Using the camera in her eyes. Ai-Da digitally draws her work by observing the world around her and plotting out coordinates. In her most recent series, she has turned this gaze back on herself, in a process time-honoured by artists: the portrait. Is a computer really capable of this kind of introspection? Meller wants to provoke debate about the potential of AI in the art world, asking if you can make a self-portrait with a self?
Ai-Da’s algorithm is carefully designed to not be perfectly realistic, rather developing a signature style for the artist, using expressionistic lines to create a fractured style. The kaleidoscopic forms are then hand-painted over by an artist, while Ai-Da adds final touches with mark-making. The neon and pastel-coloured, slightly off-centre images have a glitch-like aesthetic. They are reminiscent of feminist artworks that use computer imperfections to question the boundaries we place around our bodies, dividing humans and machines, males and females.
Ai-Da has been subject to her fair share of implied and explicit sexual objectification being referred to in The Times as “Brigitte Bardot in a brunette wig”. ArtNET criticised her creators for producing a “sexy fembot” earlier this year. The shattered self-portraits are slightly reticent, denying the viewer total access to her image as they stare into the fragmented forms. Are they really a critical glance at modern femininity and self-hood? Perhaps, but it’s unlikely. Ai-Da herself isn’t capable of this level of self-awareness, she simply sees the world and reproduces it.

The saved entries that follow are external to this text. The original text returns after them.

(** As long as [service dovecot start] is carried out: once the run has
    stopped the services and enters the snapshot step, then whatever the
    snapshot does -- succeed, exit non-zero, or fail before duplicity is
    even started -- dovecot and postfix are started, in this order,
    directly after the events of the snapshot; the later steps run from the
    state reached after both starts, and a run that ends here (because
    starting postfix failed) ends after them too. *)
Lemma services_restarted_after_snapshot
    (w : world) (full_backup mode : bool) (s s1 : state) :
  before_snapshot w full_backup s = (Ok mode, s1) ->
  service_status w "dovecot" "start" = 0 ->
  exists body r s2,
    snapshot_step w (get_backup_config w) mode s1 = (r, s2) /\
    Forall (fun ev => snapshot_event ev = true) body /\
    trace s2 = (trace s1 ++ body
                ++ [service_event "dovecot" "start"; service_event "postfix" "start"])%list /\
    paths s2 = paths s1 /\
    perform_backup w full_backup s
    = match r with
      | Ok _ => after_snapshot w (get_backup_config w) s2
      | Raise e => (Raise e, s2)
      end /\
    (r = Ok tt <-> service_status w "postfix" "start" = 0).
Proof.
  intros Hbefore Hd.
  destruct (snapshot_attempt w (get_backup_config w) mode s1) as [body [Hrun Hbody]].
  assert (Hstep : snapshot_step w (get_backup_config w) mode s1
                  = (if service_status w "postfix" "start" =? 0 then Ok tt
                     else Raise (CalledProcessError ["/usr/sbin/service"; "postfix"; "start"]
                                   (service_status w "postfix" "start")),
                     record (service_event "postfix" "start")
                       (record (service_event "dovecot" "start")
                          (mkstate (paths s1) (trace s1 ++ body)%list)))).
  { unfold snapshot_step, try_finally. rewrite Hrun, (start_services_run w _ Hd).
    destruct (service_status w "postfix" "start" =? 0); reflexivity. }
  exists body. eexists _, _.
  split; [exact Hstep |]. split; [exact Hbody |]. split; [| split; [| split]].
  - unfold record; cbn [paths trace]. rewrite <- !app_assoc. reflexivity.
  - reflexivity.
  - unfold perform_backup. rewrite run_bind, Hbefore, run_bind, Hstep.
    destruct (service_status w "postfix" "start" =? 0); reflexivity.
  - destruct (Z.eqb_spec (service_status w "postfix" "start") 0) as [Hp | Hp].
    + split; [intros _; exact Hp | reflexivity].
    + split; [discriminate | contradiction].
Qed.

Her portraits have polarised some, with The Telegraph even referring to them as ‘formulaic” and lacking expression. However, whether positive or negative, if people are discussing the implications of asking a computer to digitally produce their image, this is intentional. Her creators tell TIME magazine that the point of Ai-Da’s display is to question the ‘uses and abuses’ of machine learning. In our current culture of image obsession, with selfie-cams, photo retouching and cosmetic enhancements becoming incredibly prevalent, we are asked to contemplate the potential and risks of living through online personas.